An essential instrument for professional advancement of women is networking. Soloists rarely make it to where they're headed. In the business world, there are numerous examples for successful female alliances. One of the better- known such professional sororities is the Merton-Kreis founded in 2015. Cofounder Tina Müller, then Chief Marketing Officer Opel and since late 2017 CEO of Douglas, gave this comment on the Merton-Kreis: "Women in leadership positions are finally doing what our male counterparts have been doing for centuries: we're networking." And they're supporting each other in pursuing careers. Said herCareer mastermind Hoffner: "If women want to make it all the way to the top, they must accept that they to some extent will have to play by male rules." However, as soon as they've made it to the summit, they ought to throw a rope to other women on the climb.

Be it networking, expos, industry events or congresses – only those interacting with others will be able to learn. Only those appearing in public will be seen. This is also a platform women are increasingly appreciating as career driver. Gone are the times when it was difficult to find female speakers. Hoffner: "I'm pretty familiar with that particular line of arguments. Event organizers will frequently point out that they'd like to feature a female keynote, but they can't find a woman taking to the stage on this or that topic. I can tell those organizers that our herCareer is capable of contracting more than 400 female role models, insiders and experts per edition of the show." EVVC President Jarabek is also convinced that networking is essential. "I've learned so much from other women. It's important to support each other." Her advice: "Educate yourself well. Engage in networking. Hold your head high." Emmeline Pankhurst couldn't have said it any better.
The unadjusted global Gender Pay Gap in 2019 is at 37 percent.
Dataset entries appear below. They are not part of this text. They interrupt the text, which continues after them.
(** ** Properties *)

(** C26: a headword quick-added in the B/C editor reaches the CSV of
    Entry-Face: when the Sequences page has saved a path starting at the
    row and both writes fit the quota, the Entry-Face page mounted
    afterwards lists the path's sequence, and reading its exported CSV
    back gives the line [w, w] for the word. *)
Theorem quickAdd_reaches_entryface_csv P slug ls st bKey rest w :
  In (bKey :: rest) (sequences st) -> parseWords w = [w] -> isFilledOutput P w = true ->
  ls_fits ls (Storage.sequences (LS_FOR slug)) (enc_seqs (sequences st)) ->
  quickAdd_fits slug (seq_persist slug ls st) bKey (Some w) ->
  let ls' := (quickAdd_ls slug (seq_persist slug ls st) bKey (Some w)).1 in
  exists sm, In sm (seq_models slug ls') /\ seqKey sm = join "|" (bKey :: rest) /\
    In [w; w] (csv_read (export_csv_click slug P (read_store slug ls') sm).2).
Proof.
  intros Hin Hwords Hw Hfit1 Hfit2. cbv zeta.
  destruct (seq_persist_reads slug ls st Hfit1) as (Hs1 & _ & _).
  unfold quickAdd_fits in Hfit2. unfold quickAdd_ls.
  rewrite Hs1 in Hfit2 |- *. rewrite (quickAdd_added bKey w (bKey :: rest)) in Hfit2 |- * by done.
  cbv beta iota zeta in Hfit2 |- *. cbn [fst] in Hfit2 |- *.
  destruct (store_write_reads slug _ _ Hfit2) as (Hs2 & _ & ->). unfold seq_models. rewrite Hs2, Hs1.
  eexists; split; [apply in_map, Hin|]. split; [done|].
  unfold export_csv_click. cbn [snd]. rewrite csv_read_entry_csv. right.
  apply in_map_iff. exists (w, w). split; [done|].
  destruct (fold_paths_contains (catalogMap (read_catalog slug (seq_persist slug ls st))) [w]
              (List.filter (fun p => bool_decide (head p = Some bKey)) (sequences st))
              (read_store slug (seq_persist slug ls st)) (bKey :: rest) w) as [nb Hnb].
  - apply filter_In. split; [done|by apply bool_decide_eq_true_2].
  - by left.
  - eapply quick_block_exported; [exact Hw|exact Hnb].
Qed.

(** ** The entry store the pages write *)

(** Every row carries the number of its block, as the rows
    [quickAddWordsForRow] creates do. *)
Definition rows_numbered (bs : list Block.t) : Prop :=
  Forall (fun b => Forall (fun r => BlockRow.block r = Block.block b) (Block.rows b)) bs.

Definition store_ok (s : EntryStore) : Prop :=
  map_Forall (fun _ bs => blocks_incr bs /\ rows_numbered bs) s.

(** The writers of the store: a quick-add of the B/C editor, a toggle of
    the Entry page. *)
Inductive store_step : EntryStore -> EntryStore -> Prop :=
  | store_quickAdd bKey input seqs cat s : store_step s (quickAddWordsForRow bKey input seqs cat s).1
  | store_toggle k blockNum rowIndex s : store_step s (toggleRowDb k blockNum rowIndex s).

Lemma quick_block_numbered m path nb w :
  Forall (fun r => BlockRow.block r = nb) (Block.rows (quick_block m path nb w)).
Proof. apply Forall_forall. by intros r (i & y & -> & _)%elem_of_lookup_imap_1. Qed.

Lemma add_words_numbered m path words bs :
  rows_numbered bs -> rows_numbered (fold_left (add_word m path) words bs).
Proof.
  revert bs. induction words as [|w words IH]; intros bs H; [done|]. apply IH.
  apply Forall_app. split; [done|]. repeat constructor. apply quick_block_numbered.
Qed.

Lemma add_words_for_path_ok m words s path :
  store_ok s -> store_ok (add_words_for_path m words s path).
Proof.
  intros H. apply map_Forall_insert_2; [|done].
  destruct (s !! join "|" path) as [bs|] eqn:E; cbn [default id].
  - destruct (map_Forall_lookup_1 _ _ _ _ H E).
    split; [by apply add_words_incr|by apply add_words_numbered].
  - split; [apply add_words_incr; split; constructor|apply add_words_numbered; constructor].
Qed.

Lemma quickAdd_ok bKey input seqs cat s :
  store_ok s -> store_ok (quickAddWordsForRow bKey input seqs cat s).1.
Proof.
  intros H. unfold quickAddWordsForRow. repeat case_match; try done. cbn [fst].
  clear - H. revert s H. induction (List.filter _ seqs) as [|p ps IH]; intros s H; [done|].
  apply IH, add_words_for_path_ok, H.
Qed.

Lemma map_insert_list {A B} (f : A -> B) (l : list A) i x :
  map f (<[i := x]> l) = <[i := f x]> (map f l).
Proof. revert i. induction l as [|y l IH]; intros [|i]; cbn; f_equal; auto. Qed.

Lemma toggle_ok k blockNum rowIndex s :
  store_ok s -> store_ok (toggleRowDb k blockNum rowIndex s).
Proof.
  intros H. destruct (toggleRowDb_cases k blockNum rowIndex s)
    as [-> | (list & bi & b & row & Ek & _ & Eb & Er & ->)]; [done|].
  destruct (map_Forall_lookup_1 _ _ _ _ H Ek) as [[Hs Hp] Hn].
  apply map_Forall_insert_2; [|done]. split; [split|].
  - rewrite map_insert_list. cbn [Block.block]. rewrite list_insert_id; [done|].
    by rewrite list_lookup_fmap, Eb.
  - rewrite map_insert_list, list_insert_id; [done|]. by rewrite list_lookup_fmap, Eb.
  - apply Forall_insert; [done|]. cbn [Block.rows Block.block].
    pose proof (Forall_lookup_1 _ _ _ _ Hn Eb) as Hb.
    apply Forall_insert; [done|]. exact (Forall_lookup_1 _ _ _ _ Hb Er).
Qed.

Lemma store_reachable_ok s : star store_step ∅ s -> store_ok s.
Proof.
  intros Hr. eapply (star_invariant store_step store_ok); [|exact Hr|apply map_Forall_empty].
  intros s1 s2 [] Hok; [apply quickAdd_ok|apply toggle_ok]; done.
Qed.

Lemma map_flat_map_comm {A B C} (f : B -> C) (g : A -> list B) (l : list A) :
  flat_map (fun x => map f (g x)) l = map f (flat_map g l).
Proof. induction l as [|x l IH]; [done|]. cbn. by rewrite map_app, IH. Qed.

Section listing_lemmas.
Context (PLACEHOLDER : string).

(** The listing of a block shows every row once: grouping by token
    index and sorting permute the rows. *)
Lemma block_view_perm tokens b :
  Permutation (block_view PLACEHOLDER tokens b)
    (map (row_view tokens (headwordOverride PLACEHOLDER b)) (imap pair (Block.rows b))).
Proof.
  unfold block_view. set (f := row_view tokens (headwordOverride PLACEHOLDER b)).
  set (l := imap pair (Block.rows b)).
  destruct (first_keys_spec (fun ir : nat * BlockRow.t => BlockRow.tokenIndex ir.2) l) as [Hnd Hcov].
  transitivity (flat_map (fun k => map f (List.filter (fun ir => BlockRow.tokenIndex ir.2 =? k) l))
                  (first_keys (fun ir : nat * BlockRow.t => BlockRow.tokenIndex ir.2) l)).
  - rewrite (sort_by_key_perm (fun k => k)). apply flat_map_perm_ext.
    intros k _. by rewrite sort_by_key_perm.
  - rewrite map_flat_map_comm. f_equiv. by apply group_by_key_perm.
Qed.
1791: The Frenchwoman Olympe de Gouges writes the "Declaration of the rights of women and citizens".

1893: New Zealand is the first self-governing colony to introduce universal women's suffrage.
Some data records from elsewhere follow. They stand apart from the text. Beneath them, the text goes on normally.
(* ===== verification/Windows.v ===== *)
(** * The pages of a reason in browser windows

    [src/src/pages/ReasonDetail.tsx] renders one of four pages at a time
    ([tab === "bc" && <BCEditor/>], ...): switching the tab unmounts the
    page shown and mounts the other one, whose [useState] initialisers
    read localStorage and whose mirror effect writes its data back.  A
    mounted page then keeps its data in React state and writes all of it
    back on every change: the B/C editor its catalog, the Sequences page
    its saved paths (and it re-reads the catalog on a [storage] event),
    the Entry page its entry store.  Several browser windows (or tabs) of
    the application share one localStorage.

    A handler's effect on localStorage is the list of its [writeJSON]
    calls, in order ([writes]); a window's step returns the new window
    and those writes, and the browser applies them.  The two windows of a
    browser are independent: only the storage is shared.  The B/C page's
    server requests are those of [CatalogSync].  Switching away from the
    B/C tab while its [bc:get] is in flight or its debounced save is
    pending leaves these continuations running: the browser keeps the
    unmounted page as an orphan, whose answer still runs
    [writeJSON(LS.catalog, r.items)] ([setCatalog] of an unmounted
    component does nothing) and whose timer still posts [bc:save]. *)

From S2P Require Import Prelude JsString Json Storage Catalog Sequences EntryModel Identifier Export EntryOps Stage1 CatalogSync Reasons Shell Persist.

(** ** Writes *)

(** The [writeJSON] calls of a handler, in order. *)
Definition writes := list (string * json).

Definition apply_writes (ls : Storage) (ws : writes) : Storage :=
  fold_left (fun ls kv => writeJSON ls kv.1 kv.2) ws ls.

(** Every write of the list fits the quota when it is made. *)
Fixpoint writes_fit (ls : Storage) (ws : writes) : Prop :=
  match ws with
  | [] => True
  | (k, v) :: ws' => ls_fits ls k v /\ writes_fit (writeJSON ls k v) ws'
  end.

(** ** The Sequences page *)

(** The page's buttons: the chips' arrows and crosses, Save/Update,
    Clear, Del (confirmed), Edit and Import CSV (the prompt's text). *)
Inductive SeqEvent :=
  | SeAddStep (k : string)
  | SeMove (i : nat) (d : Z)
  | SeRemove (i : nat)
  | SeClear
  | SeSave
  | SeDel (i : nat)
  | SeEdit (i : nat)
  | SeImport (txt : option string).

(** A handler and whether it called [commit] (which writes the paths
    and sets them, so the mirror effect writes them again). *)
Definition seq_handle (e : SeqEvent) (st : SeqPage) : SeqPage * bool :=
  match e with
  | SeAddStep k => (addStep k st, false)
  | SeMove i d => (move i d st, false)
  | SeRemove i => (remove i st, false)
  | SeClear => (clear st, false)
  | SeSave =>
      let '(st', a) := save st in
      (st', match a with None => negb (bool_decide (working st = [])) | Some _ => false end)
  | SeDel i => (del i st, true)
  | SeEdit i => (edit i st, false)
  | SeImport txt => (importCSV txt st, match txt with Some t => js_truthy t | None => false end)
  end.

(** The page's state: its paths and editor, and the catalog it reads. *)
Record SeqTab := mkSeqTab {
  sq_page : SeqPage;
  sq_catalog : list CatalogRow
}.

(** ** A window *)

#[export] Instance Tab_eq_dec : EqDecision Tab.
Proof. solve_decision. Defined.

(** The page the tab shows, with its React state. *)
Inductive TabState :=
  | TsBC (p : BCPage)
  | TsSeq (t : SeqTab)
  | TsEntry (p : EntryPage)
  | TsFace (models : list SeqModel) (store : EntryStore).

Record Win := mkWin {
  win_slug : string;
  win_tab : Tab;
  win_state : TabState
}.

Inductive WinEvent :=
  | WSetTab (t : Tab)                               (** a tab button: [setTab(t)] *)
  | WBC (e : BCEvent)                               (** an event of the B/C editor *)
  | WQuickAdd (bKey : string) (input : option string) (** its "+ words" button *)
  | WSeq (e : SeqEvent)                             (** a button of the Sequences page *)
  | WToggle (k : string) (blockNum rowIndex : nat)  (** a row button of the Entry page *)
  | WPreview (k : string)                           (** its Preview button *)
  | WStorage (k : string).                          (** a [storage] event for key [k] *)

Section window.
Variable slug : string.

(** Mounting a tab's page: its reads, then its mirror effect. *)
Definition mount_tab (t : Tab) (ls : Storage) : TabState * writes :=
  match t with
  | TabBC =>
      let p := page_init slug ls in
      (TsBC p, [(catalog (LS_FOR slug), enc_catalog (pg_catalog p))])
  | TabSeq =>
      (TsSeq (mkSeqTab (mkSeqPage (read_seqs slug ls) [] None) (read_catalog slug ls)),
       [(Storage.sequences (LS_FOR slug), enc_seqs (read_seqs slug ls))])
  | TabEntry =>
      (TsEntry (entry_mount slug ls).1, [(entry (LS_FOR slug), enc_store (read_store slug ls))])
  | TabEntryFace =>
      (TsFace (seq_models slug ls) (read_store slug ls),
       [(entry (LS_FOR slug), enc_store (read_store slug ls))])
  end.

(** The writes of a B/C editor event: the catalog mirrored by [commit]
    when the answer of [bc:get] is applied or an edit is accepted. *)
Definition bc_writes (w : World) (e : BCEvent) : writes :=
  let p := w_page w in
  match e with
  | EvGetArrive =>
      match pg_fetch p with
      | FetchServed (ROkItems items) => [(catalog (LS_FOR slug), enc_catalog (map row_of_item items))]
      | _ => []
      end
  | EvEdit k which val _ =>
      let r := updateVal (pg_caseSensitive p) (pg_enforceNoMatch p) (pg_catalog p) k which val in
      match uv_save r with
      | Some _ => [(catalog (LS_FOR slug), enc_catalog (uv_next r))]
      | None => []
      end
  | _ => []
  end.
1903: Emmeline Pankhurst founds in Manchester the Women's Social and Political Union (later also called "the Suffragettes"), a radical bourgeois women's movement that demands, among other things, "Votes for women".

1907: First international socialist women's congress in Stuttgart. Socialist women around Clara Zetkin demand universal women's suffrage for Germany.

1913: 3,900 female students, or 4.3% of all students, study at all universities in Germany.

1914: New date set for International Women's Day: 8 March.

1918: Voting rights for women decided in Germany.

1948: United Nations Universal Declaration of Human Rights includes principle of non-discrimination based on sex.

1949: Formal equality of men and women in Germany. Article 3 of the Basic Law reads: "Men and women are equal".

1975: First World Women's Conference in Mexico City

1977: The "housewife marriage" in Germany is abolished. Women are allowed to work without the husband's permission.

1979: United Nations General Assembly in New York adopts the Convention on the Elimination of All Forms of Discrimination against Women (CEDAW).

1980: The law "equal pay for all" is passed in the FRG.

2005: Angela Merkel becomes first Chancellor in Germany.

2015: Women's quota for Dax companies decided. From 2016, the 30 listed companies in Germany will have a women's quota of 30% for supervisory board members.

2017: In Latvia 46% of women work in management positions, in the European Union the average is 34%, in Germany 29% and in Luxembourg 19%. • 2017: 71% of women of working age work in Germany, 46% of them part-time.

2018: 13% of board members in Dax 30 companies are women. In 110 out of 160 German stock exchange companies, no woman is a member of the executive board.

2019: Proportion of women in the German Bundestag drops to 31%.

2019: The gender pay gap worldwide is 37% lower for women than for men. In the USA the gender pay gap is 18%, in Yemen 70%, in the EU on average 16%, in Great Britain 30%, in Germany 21%, in Sweden 13% and in Romania 5%.